The team will redevelop the site with two new facilities – a community health building due to be completed in mid-2011 and a huge new main hospital building of about 90,000 square metres, which is expected to finish in mid-2013.
InfraShore will also be able to develop private facilities on other parts of the site.
The new construction is expected to cost about $750 million and the total value of the public-private private partnership could exceed $1 billion.
Mr Della Bosca said the partnership with the private sector had enabled the architects and planners to draw on the “best ideas from around the world” and deliver an “expandable design that can grow and change in response to health care needs.”
State opposition health spokeswoman Jillian Skinner welcomed the announcement.

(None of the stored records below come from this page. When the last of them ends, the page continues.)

(** ** First packets *)

Definition timedFirstPacketEventAsKernEvent (event : first_packet_evt) (connIds : conn_id_s_t) : kern_evt :=
  kern_evt_zero <| ke_ts := fp_ts event |> <| ke_ts_delta := 0 |> <| ke_seq := 1 |> <| ke_len := fp_len event |>
    <| ke_flags := fp_flags event |> <| ke_ifindex := fp_ifindex event |> <| ke_conn_id_s := connIds |>
    <| ke_step := fp_step event |>.

(** The channel and the event sent to it; [n] is the number of channels. *)
Definition processEvent (n : Z) (s : store) (event : first_packet_evt) : go (option (Z * (kern_evt * nat))) :=
  match ConnectionMap s !! fp_key event with
  | None => Ret None
  | Some l =>
    c ← deref s l;
    i ← go_rem (s64 (TgidFd c)) n;
    if (0 <=? i) && (i <? n) then
      Ret (Some (i, (timedFirstPacketEventAsKernEvent event (mk_conn_id_s (TgidFd c) (tracable (stream c))), l)))
    else Panic
  end.

(** [processEvents]: the events sent, and those that wait. *)
Fixpoint processEvents (n : Z) (s : store) (now : Z) (events : list (first_packet_evt * Z))
    : go (list (Z * (kern_evt * nat)) * list (first_packet_evt * Z)) :=
  match events with
  | [] => Ret ([], [])
  | (event, timestamp) :: rest =>
    if u64 (now - timestamp) >? 50 then
      r ← processEvent n s event;
      do (out, rest) <- processEvents n s now rest;
      Ret (match r with Some x => x :: out | None => out end, rest)
    else Ret ([], events)
  end.

End Processing.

But she criticised the “glacial pace” of government action on the proposals.
“Only the incompetent and inept state Labour government could have made so little progress after six years,” she said.
“Labour’s only achievement to date has been to delay completion of this project for four years, and blow the budget by $284 million.”
InfraShore’s project director, ABN Amro structured finance executive director Rob Ward, said the proposal delivered “a financing solution funded through both debt and equity that is value for money with a high degree of certainty as it is 100 per cent underwritten by ABN Amro.”
Thiess’s general manager NSW/ACT, Brendan Donohue, said the key was how services could be brought into the hospital.
“We would have liked to have done this earlier . . . we have been working on this for two years.”